Sociedade | 04-06-2024 21:00

Enfermeiros do Hospital de VFX entregam postais de protesto à administração

Enfermeiros do Hospital de VFX entregam postais de protesto à administração
Enfermeiros do Hospital de Vila Franca de Xira estão exaustos e exigem cumprimento dos horários de trabalho

Greve no Hospital de Vila Franca de Xira mobilizou mais de 80 por cento dos enfermeiros que estão ao serviço na unidade de saúde liderada por Carlos Andrade Costa.

Os enfermeiros do Hospital de Vila Franca de Xira continuam revoltados com a sua situação laboral e na manhã de terça-feira, 28 de Maio, entregaram ao conselho de administração da Unidade Local de Saúde Estuário do Tejo, liderado por Carlos Andrade Costa, 250 postais de protesto assinados por vários profissionais de saúde. Mais de 80 por cento dos 450 enfermeiros do hospital fizeram greve aos turnos da manhã e tarde de dia 28 de Maio e assinalaram a paragem simbolicamente à porta da unidade de saúde.
O protesto foi promovido pelo Sindicato dos Enfermeiros Portugueses. Os profissionais de saúde reclamam o mesmo que na greve realizada em Fevereiro: a contabilização de todos os anos de serviço no Serviço Nacional de Saúde para efeitos de progressão na carreira; a transição de todos os enfermeiros especialistas para as suas categorias; a regulação dos horários de trabalho aplicando as 35 horas; e a contratação de mais enfermeiros.
“A administração do hospital diz que a tutela não lhes deu as indicações para a contagem do tempo de serviço da parceria público-privada mas nós não concordamos. Defendemos que se trata de um processo nacional no âmbito dos instrumentos de regulação colectiva de trabalho.
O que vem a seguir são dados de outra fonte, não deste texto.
(** * What the queue promises *)

Section Promises.
Context `{Crypto : VaultCrypto}.

(** The worlds that requests reach from a queue created with valid limits. *)
Definition queue_reached (w : QueueWorld) : Prop :=
  exists target limits ops, limits_validate limits = Ok tt
    /\ run_allowed (mkQueueWorld (queue_new target limits) []) ops
    /\ w = queue_run (mkQueueWorld (queue_new target limits) []) ops.

Lemma reached_ok w : queue_reached w -> world_ok w.
Proof. intros (target & limits & ops & Hl & Ha & ->). apply run_ok; [by apply queue_new_ok|done]. Qed.

Lemma queue_ok_valid st :
  queue_ok st -> valid_id (qt_agent_id (qu_target st)) = true ->
  valid_id (qt_key_id (qu_target st)) = true -> public_key_ok (qt_pinned_pubkey (qu_target st)) = true ->
  validate_database st = Ok tt.
Proof.
  intros [Hact Harc Hau Hru Hdis Hlim Hcnt Htot] Ha Hk Hp. unfold validate_database.
  rewrite Ha, Hk, Hp, Hlim. cbn [negb orb guard res_bind].
  apply guard_bind_Ok. split; [by apply Z.ltb_ge|]. apply guard_bind_Ok.
  split; [apply Z.ltb_ge; unfold sat_add, MAX_ARCHIVE_ITEMS, u64_max in *; lia|].
  apply guard_Ok. unfold active_list, archive_list, duplicated, active_list, archive_list.
  apply orb_false_intro; [apply orb_false_intro|].
  - apply (existsb_map bad_active). intros id row Hid. exact (act_state _ _ _ (Hact _ _ Hid)).
  - apply existsb_false_Forall, Forall_forall. intros [id row] Hin%elem_of_map_to_list.
    apply existsb_false_Forall, Forall_forall. intros [id' it] Hin'%elem_of_map_to_list. cbn.
    destruct (Hdis _ _ _ _ Hin Hin') as [Hne ->]. rewrite orb_false_r. by apply String.eqb_neq.
  - apply (existsb_map bad_archived). intros id it Hid. destruct (Harc _ _ Hid) as [_ Hv].
    unfold bad_archived. revert Hv. unfold verified_item. rewrite ok_or_bind_Ok.
    intros (ack & -> & Hv). rewrite guard_bind_Ok in Hv. destruct Hv as [_ Hv]. apply guard_Ok in Hv.
    split_bools. by repeat match goal with H : _ = true |- _ => rewrite H; clear H end.
Qed.

(** The queue stays sound. Whatever requests its workers make, in any
    order and with any failures, every active item has its untouched private
    snapshot on disk, every archived item has a verified receipt, no item is
    in both tables or twice in one, the counts stay within their limits, and
    the checks that guard every request keep passing. *)
Theorem queue_stays_sound (w : QueueWorld) :
  queue_reached w ->
  queue_ok (qw_queue w)
  /\ (valid_id (qt_agent_id (qu_target (qw_queue w))) = true ->
      valid_id (qt_key_id (qu_target (qw_queue w))) = true ->
      public_key_ok (qt_pinned_pubkey (qu_target (qw_queue w))) = true ->
      validate_database (qw_queue w) = Ok tt).
Proof. intros [Hok _]%reached_ok. split; [done|]. by apply queue_ok_valid. Qed.

(** C3: an enqueued object is never lost. Once [enqueue] returns an item, then
    whatever requests follow, either the item is still pending and its snapshot
    holds bytes of its size and hash, or its receipt is archived: signed under
    the pinned key for exactly this agent, kind, hash and size. *)
Theorem enqueued_never_lost (w : QueueWorld) (env : QueueEnv) (target : QueueTarget) (max : Z)
    (bytes kind : string) (limits : QueueLimits) (st : QueueState) (it : QueueItem)
    (ops : list QueueOp) :
  let op := Enqueue env target max (Ok bytes) kind limits in
  queue_reached w -> op_allowed w op ->
  enqueue (qw_queue w) env target max (Ok bytes) kind limits = (st, Ok it) ->
  run_allowed (queue_step w op) ops ->
  let final := qw_queue (queue_run (queue_step w op) ops) in
  qi_kind it = kind /\ qi_sha256 it = body_sha256 bytes
  /\ ((exists row file, qu_active final !! qi_id it = Some row
         /\ qu_objects final !! snapshot_name (qi_id it) = Some file
         /\ body_sha256 (of_bytes file) = qi_sha256 it /\ slen (of_bytes file) = qi_size_bytes it)
      \/ (exists a receipt, qu_archive final !! qi_id it = Some a /\ qi_receipt a = Some receipt
         /\ verify_receipt receipt (qt_pinned_pubkey (qu_target (qw_queue w))) = true
         /\ re_agent_id (sr_receipt receipt) = qt_agent_id (qu_target (qw_queue w))
         /\ re_kind (sr_receipt receipt) = kind /\ re_sha256 (sr_receipt receipt) = body_sha256 bytes
         /\ re_size_bytes (sr_receipt receipt) = qi_size_bytes it)).
Proof.
  intros op Hw%reached_ok Hop He Hops final.
  pose proof (step_ok _ _ Hw Hop) as Hw1. pose proof (run_ok _ _ Hw1 Hops) as [Hok _].
  pose proof (enqueue_spec _ _ _ _ _ _ _ _ _ (proj1 Hw) Hop He) as (_ & _ & Hres).
  destruct (Hres _ _ eq_refl eq_refl) as (Hk & Hh & Hp). split; [done|]. split; [done|].
  assert (Hp' : present (qw_queue (queue_step w op)) it) by (cbn; by rewrite He).
  pose proof (run_present _ _ _ Hw1 Hops Hp') as Hfin.
  assert (Et : qu_target final = qu_target (qw_queue w)).
  { unfold final. rewrite run_target. apply (run_target w [op]). }
  destruct Hfin as [(row & Hid & E1 & E2 & E3 & E4)|(a & Hid & E1 & E2 & E3 & E4)].
  - left. destruct (act_snapshot _ _ _ (qo_active _ Hok _ _ Hid)) as (file & Hf & _ & _ & Hi).
    exists row, file. split; [exact Hid|]. split; [by rewrite <- E1|].
    unfold intact in Hi. apply andb_prop in Hi as [Hs Hb].
    apply Z.eqb_eq in Hs. apply String.eqb_eq in Hb. by rewrite <- E3, <- E4.
  - right. destruct (qo_archive _ Hok _ _ Hid) as [_ Hv].
    apply verified_item_receipt in Hv as (ack & Ha & Hv & Hag & Hki & Hsh & Hsz).
    exists a, ack. fold final in Hv, Hag. rewrite Et in Hv, Hag.
    split; [exact Hid|]. split; [done|]. split; [done|]. split; [done|].
    split; [congruence|]. split; congruence.
Qed.

(** C5: a lease is exclusive. From the claim that hands it out until it
    expires, whatever other workers do, no other lease of the same item is
    handed out, and the worker still owns the item when it comes to finish. *)
Theorem lease_exclusive (w : QueueWorld) (env : QueueEnv) (target : QueueTarget) (timeout now : Z)
    (st : QueueState) (lease : Lease) (ops : list QueueOp) (t : Z) :
  let op := Claim env target timeout now in
  let expires := lease_expiry (clock now (qe_now_ms env)) timeout in
  queue_reached w -> op_allowed w op ->
  claim (qw_queue w) env target timeout now = (st, Ok (Some lease)) ->
  run_allowed (queue_step w op) ops -> Forall (before_expiry lease expires) ops -> t < expires ->
  let w' := queue_run (queue_step w op) ops in
  leases_of (qi_id (ls_item lease)) (qw_leases w')
    = lease :: leases_of (qi_id (ls_item lease)) (qw_leases w)
  /\ is_Some (owns (qw_queue w') lease t).
Proof.
  intros op expires Hw%reached_ok Hop Hc Hops Hb Ht w'.
  pose proof (step_ok _ _ Hw Hop) as Hw1.
  assert (Es : queue_step w op = mkQueueWorld st (lease :: qw_leases w)) by (cbn; by rewrite Hc).
  assert (Hh : held (qw_queue (queue_step w op)) lease expires).
  { rewrite Es. apply claim_cases in Hc. inversion Hc as [? ? ? Hn|st1 id row token ? Hs Hn Htok Hr]; subst;
      [by destruct (Hn lease)|].
    destruct Hr as [Hr|Hr]; [|done]. injection Hr as ->.
    apply next_due_Some in Hn as [Hid _].
    pose proof (act_id _ _ _ (qo_active _ (swept_ok _ _ Hs (proj1 Hw)) _ _ Hid)) as Hi.
    eexists. cbn. rewrite Hi, lookup_insert_eq. by split. }
  destruct (run_held _ ops lease expires Hw1 Hops Hb Hh) as [Hh' El].
  split; [|by eapply held_owns].
  unfold w'. rewrite El, Es. unfold leases_of. cbn. by rewrite String.eqb_refl.
Qed.

(** Only the owner of an unexpired lease finishes an upload. Otherwise
    [finish] changes no table and does not report success. When it reports
    success, a receipt has moved the row to the archive with the verified
    receipt and removed its snapshot; an error code has released the row, its
    attempts kept, to be retried within an hour. *)
Theorem finish_outcome (w : QueueWorld) (env : QueueEnv) (target : QueueTarget) (lease : Lease)
    (outcome : result SignedReceipt string) (now : Z) (st : QueueState) (r : result bool string) :
  let id := qi_id (ls_item lease) in
  let t := clock now (qe_now_ms env) in
  queue_reached w -> lease ∈ qw_leases w ->
  finish (qw_queue w) env target lease outcome now = (st, r) ->
  (owns (qw_queue w) lease t = None ->
     qu_active st = qu_active (qw_queue w) /\ qu_archive st = qu_archive (qw_queue w) /\ r <> Ok true)
  /\ (r = Ok true -> exists row, owns (qw_queue w) lease t = Some row
       /\ match outcome with
          | Ok receipt =>
              qu_active st = delete id (qu_active (qw_queue w))
              /\ qu_archive st = <[id := archived_item row receipt t]> (qu_archive (qw_queue w))
              /\ verified_item (archived_item row receipt t) target = Ok tt
              /\ qu_objects st !! snapshot_name id = None
          | Err code =>
              qu_archive st = qu_archive (qw_queue w)
              /\ exists row', qu_active st = <[id := row']> (qu_active (qw_queue w))
                   /\ same_upload (row_item row') (row_item row)
                   /\ row_lease_token row' = None /\ qi_last_error (row_item row') = Some code
                   /\ qi_attempts (row_item row') = qi_attempts (row_item row)
                   /\ qi_next_retry_ms (row_item row') <= t + 3600000
          end).
Proof.
  intros id t [Hok Hls]%reached_ok Hin Hf. apply finish_cases in Hf. fold t in Hf.
  assert (Eo : forall st1, swept (qw_queue w) st1 -> owns st1 lease t = owns (qw_queue w) lease t).
  { intros st1 [(_ & _ & Ea & _) _]. unfold owns. by rewrite Ea. }
  destruct Hf as [st1 r' Hs Hr|st1 row code r' Hs Ho -> Hr|st1 row receipt archive objects r' Hs Ho -> Ht Hv Ha Hobj Hob Hr];
    pose proof (swept_ok _ _ Hs Hok) as Hok1; pose proof (Eo _ Hs) as Eo1;
    destruct Hs as [(Et & _ & Ea & Er) _]; (split; [intros Hnone|intros ->]); try congruence.
  - done.
  - exists row. split; [congruence|]. cbn. split; [done|]. eexists.
    rewrite Ea. split; [done|]. split; [by repeat split|]. split; [done|]. split; [done|]. split; [done|].
    cbn. unfold sat_add, retry_delay. lia.
  - exists row. split; [congruence|]. apply owns_Some in Ho as (Hid & Htok & _).
    assert (Hsame : same_upload (ls_item lease) (row_item row)).
    { apply (Hls lease row Hin); [|done]. by rewrite <- Ea. }
    rewrite <- Ht in *.
    pose proof (archived_item_verified _ _ _ _ _ Hsame Hv) as Hver.
    apply (archive_row_ok st1 id row) in Ha as [-> _]; try done.
    cbn. rewrite Ea, Er. split; [done|]. split; [done|]. split; [done|].
    rewrite (Hob eq_refl). apply lookup_delete_eq.
Qed.

(** Snapshots of active items are all the sweep finds: it passes. *)
Definition only_snapshots (st : QueueState) (listing : list string) : Prop :=
  Forall (fun name => exists id, name = snapshot_name id /\ is_Some (qu_active st !! id)) listing
  /\ zlen listing <= MAX_ITEMS.

Lemma sweep_clean st count listing :
  queue_ok st -> Forall (fun name => exists id, name = snapshot_name id /\ is_Some (qu_active st !! id)) listing ->
  0 <= count -> count + zlen listing <= MAX_ITEMS -> sweep st count listing = (st, Ok tt).
Proof.
  intros Hok. revert count. induction listing as [|name listing IH]; intros count; [done|].
  intros [(id & -> & row & Hid) Hl]%Forall_cons_1 Hc Hlen. rewrite zlen_cons in Hlen. cbn [sweep].
  pose proof (zlen_nonneg listing).
  destruct (Z.leb_spec (MAX_ITEMS * 2 + 100) count); [unfold MAX_ITEMS in *; lia|].
  destruct (qo_active _ Hok _ _ Hid) as [Hi Hio _ _ (file & Hf & Hreg & _)]. rewrite Hi in Hf.
  assert (E : cleanup_entry st (snapshot_name id) = Ok st).
  { unfold cleanup_entry. rewrite Hf, Hreg, snapshot_not_temporary, andb_false_r.
    unfold snapshot_name. rewrite strip_suffix_app. cbn. rewrite Hio. cbn. by rewrite Hid. }
  rewrite E. apply IH; [done|lia|lia].
Qed.

Lemma open_mutating_clean st listing :
  queue_ok st -> validate_database st = Ok tt -> only_snapshots st listing ->
  open_mutating st listing = (st, Ok tt).
Proof.
  intros Hok Hv [Hl Hlen]. unfold open_mutating, cleanup. rewrite Hv.
  destruct (Z.ltb_spec MAX_ITEMS (Z.of_nat (size (qu_active st)))); [pose proof (qo_count _ Hok); lia|].
  assert (E : existsb (fun kv : string * ActiveRow => negb (id_ok kv.1)
      || negb (str_mem (qi_state (row_item kv.2)) ["pending"; "sent"])) (active_list st) = false).
  { apply existsb_false_Forall, Forall_forall. intros [id row] Hin%elem_of_map_to_list. cbn -[str_mem].
    destruct (qo_active _ Hok _ _ Hin) as [_ Hio Hbad _ _]. rewrite Hio. cbn -[str_mem].
    unfold bad_active in Hbad. split_bools.
    match goal with H : String.eqb _ "pending" = true |- _ => apply String.eqb_eq in H; rewrite H end.
    reflexivity. }
  rewrite E. by apply sweep_clean.
Qed.
Fixpoint verify_pending_snapshots (target : QueueTarget) (views : string -> SnapshotView)
    (chunks : list (string * Z)) : result (gmap string FileMeta) string :=
  match chunks with
  | [] => Ok ∅
  | (hash, size) :: rest =>
      let? found := verify_snapshot target hash size (views hash) in
      let? checked := verify_pending_snapshots target views rest in
      Ok (match found with Some (id, meta) => <[id := meta]> checked | None => checked end)
  end.

Definition private_regular (st : JobsState) (name : string) : bool :=
  is_some_and (qu_objects (jb_queue st) !! name) (fun f => of_regular f && of_private f).

(** [check_reused_snapshots]; [stat] is the metadata of a snapshot now. *)
Definition check_reused (st : JobsState) (target : QueueTarget) (stat : string -> option FileMeta)
    (checked : gmap string FileMeta) (require_existing : bool) (r : BundleChunkRef) : result unit string :=
  match lookup_chunk st (cr_sha256 r) with
  | None => guard require_existing "기존 번들 청크 참조가 없습니다"
  | Some item =>
      let? _ := guard (negb (String.eqb (qi_id item) (cr_item_id r))
                       || negb (qi_size_bytes item =? cr_size_bytes r))
                  "기존 번들 청크 참조가 변경되었습니다" in
      if item_sent item then verified_item item target
      else
        let? before := ok_or (checked !! qi_id item) "동시 등록된 pending 청크를 검증하려면 다시 등록하세요" in
        let? _ := guard (negb (id_ok (qi_id item)) || negb (private_regular st (snapshot_name (qi_id item))))
                    "snapshot" in
        let? now := ok_or (stat (snapshot_name (qi_id item))) "symlink_metadata" in
        guard (negb (same_snapshot before now)) "검증 후 pending 청크가 변경되었습니다: 등록 거부"
  end.
Fixpoint check_reused_snapshots (st : JobsState) (target : QueueTarget) (stat : string -> option FileMeta)
    (checked : gmap string FileMeta) (require_existing : bool) (refs : list BundleChunkRef)
    : result unit string :=
  match refs with
  | [] => Ok tt
  | r :: rest =>
      let? _ := check_reused st target stat checked require_existing r in
      check_reused_snapshots st target stat checked require_existing rest
  end.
Se não valorizarmos estes enfermeiros que dedicaram 10/15 anos a esta casa vemo-los a abandonar o hospital. E ficamos com uma casa desfalcada e com um serviço público à população condicionado”, lamenta a O MIRANTE Marco Aniceto, dirigente sindical e enfermeiro na urgência do hospital.
Segundo o profissional de saúde, um dos grandes problemas é a “cultura das horas extra” que se vive actualmente nos serviços do hospital. “Na urgência, em vez de fazer 150 horas anuais e cumprir as 35 horas semanais, andamos a fazer 190/200 horas. O que vai valendo é uma grande dedicação à causa, respeito pela comunidade e um grande sentido de responsabilidade. O sindicato e a administração concordam em discordar”, lamenta. Os enfermeiros falam de profissionais de saúde exaustos, com muitas horas extraordinárias por gozar e horários violentos fruto de falta de pessoal. O sindicato promete manter a luta e vai agendar novas greves nos próximos meses.